Agenda Monti: meno carico fiscale, ma tassa sui grandi patrimoni

di REDAZIONE

“Non appena le condizioni generali lo consentiranno” occorre impegnarsi “a ridurre il prelievo fiscale complessivo” dando precedenza a lavoro e impresa, anche per mezzo del trasferimento del carico corrispondente “su grandi patrimoni e sui consumi” salvaguardando le fasce deboli e il ceto medio. Lo prevede l’Agenda Monti, pubblicata sul sito web agenda-monti.it, con il titolo “Cambiare l’Italia, riformare l’Europa, agenda per un impegno comune”.

La homepage del sito si apre con una lettera del premier ai cittadini. Segue un link con il testo dell’Agenda Monti.

I PUNTI DELL’AGENDA

EUROPA, costruire Ue più integrata contro ogni populismo
“L’Italia deve battersi per un’Europa più comunitaria e meno intergovernativa, più unita e non a più velocità, più democratica e meno distante dai cittadini” e che rifiuti il populismo.

TASSE, ridurle è possibile
Nel testo dell’Agenda Monti si legge poi che: “Se si tiene la rotta, ridurre le tasse diventa possibile”. Questo perché, “l’aggiustamento fiscale compiuto quest’anno a prezzo di tanti sacrifici degli italiani ha impresso una svolta. Con l’avanzo primario raggiunto, il debito è posto su un sentiero di riduzione costante a partire dal prossimo anno”.

CRESCITA solo con finanze sane

Il conseguimento della crescita non puo’ essere realizzato ricorrendo al debito pubblico. Il primo atto, al contrario, è avere “finanze sane”. Questo significa: attuare il pareggio di bilancio dal 2013 e ridurre lo stock del debito pubblico di un ventesimo all’anno a partire dal 2015.

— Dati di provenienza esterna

(* ===== verification/GraphStore.v ===== *)
(** * Graph vocabulary and the store seam ([src/src/proxy/graph_mutation/store.rs])

    Resource kinds and keys, the stored configuration graph, commits with their
    compare-and-swap expectations, the [GraphStore] interface the authority is
    written against, and [InMemoryGraphStore], the reference implementation
    that ships with the program. *)

From Stdlib Require Import ZArith Lia Ascii.
From stdpp Require Import base tactics gmap strings option list.
From S2P Require Import Prelude Errors.

Open Scope Z_scope.

(** ** Vocabulary *)

Inductive ResourceKind : Type := Upstream | Service | GlobalRule | Route | Ssl.

#[export] Instance ResourceKind_eq_dec : EqDecision ResourceKind.
Proof. solve_decision. Defined.

Definition ResourceKind_encode (k : ResourceKind) : nat :=
  match k with Upstream => 0 | Service => 1 | GlobalRule => 2 | Route => 3 | Ssl => 4 end%nat.
Definition ResourceKind_decode (n : nat) : option ResourceKind :=
  [Upstream; Service; GlobalRule; Route; Ssl] !! n.
#[export] Instance ResourceKind_countable : Countable ResourceKind.
Proof. by apply (inj_countable ResourceKind_encode ResourceKind_decode); intros []. Defined.

Record ResourceKey : Type := { kind : ResourceKind; id : string }.

#[export] Instance ResourceKey_eq_dec : EqDecision ResourceKey.
Proof. solve_decision. Defined.
#[export] Instance ResourceKey_countable : Countable ResourceKey.
Proof.
  apply (inj_countable' (fun k => (kind k, id k)) (fun p => {| kind := p.1; id := p.2 |})).
  by intros [].
Defined.

Abbreviation Bytes := string (only parsing).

IMPRESE, Contrattazioni in azienda e flex-security

L’Agenda prevede il decentramento contrattuale, la riduzione del costo dell’energia, la facilitazione dell’accesso al credito per le imprese. Bisogna puntare a portare il livello degli investimenti stranieri in Italia al livello della media europea.

LAVORO, Varare piano per occupazione giovanile

Dopo la riforma Fornero e quella sul mercato del lavoro “non si può fare marcia indietro”. Monti propone di semplificare ulteriormente la normativa, di spostare la contrattazione collettiva a livello aziendale, di varare un piano per l’occupazione giovanile, con incentivi per chi assume gli under 30, ma anche gli over 55 e aiuti ai disoccupati.

POVERTA’, Lotta alla povertà

Monti pensa a un reddito di sostentamento minimo, subordinato alla frequenza di corsi di formazione e inserimento professionale.

CASTA, Drastico taglio dei finanziamenti ai partiti

Il documento prevede una “drastica riduzione dei contributi pubblici anche indiretti ai partiti e ai gruppi parlamentari e dei rimborsi elettorali” con più “trasparenza” nei bilanci e una perfetta tracciabilità dei finanziamenti privati” che dovranno avere una “soglia massima”.

RIFORMA ELETTORALE primo atto del Parlamento
“Il primo atto del nuovo Parlamento deve essere la riforma della legge elettorale, così da restituire ai cittadini la scelta effettiva dei governi e dei componenti delle Camere”. Fra i punti dell’Agenda Monti compaiono le riforme istituzionali comprese quelle del bicameralismo e della riduzione dei parlamentari.

FISCO, serve Patto Fisco-contribuenti
“Bisogna realizzare un nuovo Patto tra fisco e contribuenti per un fisco più semplice, più equo e più orientato alla crescita. Seguendo l’impostazione tracciata dalla legge delega in materia fiscale, il cui esame non è stato completato dal Parlamento, occorre riformare il sistema tributario”.

LEGALITA’, Rafforzare legalità e trasparenza
“Deve ora essere impostata una azione generale di rafforzamento del principio di legalità e trasparenza e di condanna dell’illegalità” con “tolleranza zero per corruzione, evasione e attivita’ sommerse”. Inoltre, “va introdotta una coerente disciplina del falso in bilancio e completata la normativa sull’anticorruzione, l’antiriciclaggio e l’autoriciclaggio. Va rivista la riduzione dei termini di prescrizione per garantire in modo più adeguato l’azione di prevenzione e contrasto di diversi gravi reati”.

CONFLITTO D’INTERESSE, norme più vincolanti
Monti auspica l’adozione di una più robusta disciplina di prevenzione dei conflitti di interesse.

INCANDIDABILITA’, andare oltre
Il provvedimento appena approvato è un segnale importante ma bisogna “andare oltre” e prevedere norme ancora più stringenti.